* _Problem requirements_:
For this exercise, copy out each line of the material below that includes "Stdlib".
=== Begin Enclosure ===
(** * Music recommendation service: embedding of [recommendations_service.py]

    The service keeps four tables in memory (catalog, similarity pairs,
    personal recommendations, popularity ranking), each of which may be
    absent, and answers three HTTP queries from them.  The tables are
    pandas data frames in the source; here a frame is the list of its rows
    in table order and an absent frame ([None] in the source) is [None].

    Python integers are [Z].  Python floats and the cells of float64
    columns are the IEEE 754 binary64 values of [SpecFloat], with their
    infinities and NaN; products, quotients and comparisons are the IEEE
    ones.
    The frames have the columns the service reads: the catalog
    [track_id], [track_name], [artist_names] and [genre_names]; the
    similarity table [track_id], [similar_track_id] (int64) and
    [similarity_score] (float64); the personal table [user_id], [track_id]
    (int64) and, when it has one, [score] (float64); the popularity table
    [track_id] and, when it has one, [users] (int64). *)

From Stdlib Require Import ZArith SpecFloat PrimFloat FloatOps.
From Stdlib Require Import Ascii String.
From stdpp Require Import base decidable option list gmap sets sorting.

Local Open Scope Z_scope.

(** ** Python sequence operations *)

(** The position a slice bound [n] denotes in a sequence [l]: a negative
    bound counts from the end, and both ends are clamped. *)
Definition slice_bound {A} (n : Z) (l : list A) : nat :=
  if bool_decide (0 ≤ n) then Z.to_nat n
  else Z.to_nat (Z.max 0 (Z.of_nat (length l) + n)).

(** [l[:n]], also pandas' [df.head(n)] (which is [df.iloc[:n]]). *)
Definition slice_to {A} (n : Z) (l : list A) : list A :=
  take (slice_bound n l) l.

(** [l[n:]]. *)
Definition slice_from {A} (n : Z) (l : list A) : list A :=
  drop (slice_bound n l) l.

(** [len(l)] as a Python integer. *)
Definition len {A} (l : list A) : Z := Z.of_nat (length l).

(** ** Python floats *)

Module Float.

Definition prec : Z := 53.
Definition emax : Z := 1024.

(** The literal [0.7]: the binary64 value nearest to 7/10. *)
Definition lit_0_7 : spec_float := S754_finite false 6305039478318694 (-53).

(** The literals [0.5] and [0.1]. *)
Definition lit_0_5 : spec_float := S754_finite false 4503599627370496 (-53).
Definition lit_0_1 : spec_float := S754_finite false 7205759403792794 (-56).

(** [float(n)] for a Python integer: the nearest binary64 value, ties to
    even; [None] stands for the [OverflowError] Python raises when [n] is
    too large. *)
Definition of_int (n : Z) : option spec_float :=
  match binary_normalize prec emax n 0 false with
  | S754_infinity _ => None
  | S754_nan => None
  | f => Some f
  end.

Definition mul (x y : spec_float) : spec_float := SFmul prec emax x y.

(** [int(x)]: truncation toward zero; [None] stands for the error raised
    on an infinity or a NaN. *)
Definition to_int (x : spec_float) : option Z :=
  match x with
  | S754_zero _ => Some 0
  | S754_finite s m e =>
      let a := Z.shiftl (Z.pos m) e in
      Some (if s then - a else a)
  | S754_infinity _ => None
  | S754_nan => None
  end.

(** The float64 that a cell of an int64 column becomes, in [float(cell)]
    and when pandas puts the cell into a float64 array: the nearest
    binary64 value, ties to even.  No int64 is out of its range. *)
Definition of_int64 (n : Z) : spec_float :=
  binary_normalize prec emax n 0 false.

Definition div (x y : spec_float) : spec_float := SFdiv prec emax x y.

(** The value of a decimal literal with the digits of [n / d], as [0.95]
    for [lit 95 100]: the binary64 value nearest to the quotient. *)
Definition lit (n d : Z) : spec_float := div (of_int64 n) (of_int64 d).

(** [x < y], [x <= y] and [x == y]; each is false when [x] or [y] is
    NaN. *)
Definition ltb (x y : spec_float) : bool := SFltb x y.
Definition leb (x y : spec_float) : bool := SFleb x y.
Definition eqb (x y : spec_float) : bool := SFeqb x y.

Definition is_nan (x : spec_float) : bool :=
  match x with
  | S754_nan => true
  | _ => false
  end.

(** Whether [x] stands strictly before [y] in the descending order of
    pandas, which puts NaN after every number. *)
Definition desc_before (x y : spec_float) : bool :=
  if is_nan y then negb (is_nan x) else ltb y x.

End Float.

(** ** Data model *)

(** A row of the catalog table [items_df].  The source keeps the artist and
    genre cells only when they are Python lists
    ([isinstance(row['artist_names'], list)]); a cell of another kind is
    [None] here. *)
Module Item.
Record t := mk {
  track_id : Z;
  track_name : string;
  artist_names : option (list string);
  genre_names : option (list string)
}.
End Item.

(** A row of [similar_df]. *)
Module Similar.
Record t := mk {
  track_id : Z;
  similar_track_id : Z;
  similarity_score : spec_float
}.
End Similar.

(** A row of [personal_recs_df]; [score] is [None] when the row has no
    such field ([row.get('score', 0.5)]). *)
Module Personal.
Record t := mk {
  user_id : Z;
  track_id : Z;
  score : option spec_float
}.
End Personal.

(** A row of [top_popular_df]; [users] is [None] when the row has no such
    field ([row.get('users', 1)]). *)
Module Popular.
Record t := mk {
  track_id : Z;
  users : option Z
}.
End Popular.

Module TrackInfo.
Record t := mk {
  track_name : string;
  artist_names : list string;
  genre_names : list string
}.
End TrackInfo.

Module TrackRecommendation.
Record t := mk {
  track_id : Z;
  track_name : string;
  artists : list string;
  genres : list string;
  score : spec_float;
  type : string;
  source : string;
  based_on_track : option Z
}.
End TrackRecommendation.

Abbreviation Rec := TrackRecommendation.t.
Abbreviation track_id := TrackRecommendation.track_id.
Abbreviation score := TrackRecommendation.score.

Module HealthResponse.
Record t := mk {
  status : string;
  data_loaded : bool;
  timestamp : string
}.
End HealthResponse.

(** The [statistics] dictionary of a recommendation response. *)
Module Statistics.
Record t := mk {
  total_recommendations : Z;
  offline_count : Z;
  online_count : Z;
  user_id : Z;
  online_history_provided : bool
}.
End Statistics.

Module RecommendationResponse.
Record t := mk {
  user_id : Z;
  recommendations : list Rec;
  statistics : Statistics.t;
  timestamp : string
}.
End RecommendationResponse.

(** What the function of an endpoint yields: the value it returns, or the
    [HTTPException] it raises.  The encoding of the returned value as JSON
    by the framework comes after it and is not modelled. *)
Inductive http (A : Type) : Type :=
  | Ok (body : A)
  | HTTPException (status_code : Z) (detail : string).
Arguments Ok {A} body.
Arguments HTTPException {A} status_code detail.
=== End Enclosure ===
* _Result of the exercise_:
From Stdlib Require Import ZArith SpecFloat PrimFloat FloatOps.
From Stdlib Require Import Ascii String.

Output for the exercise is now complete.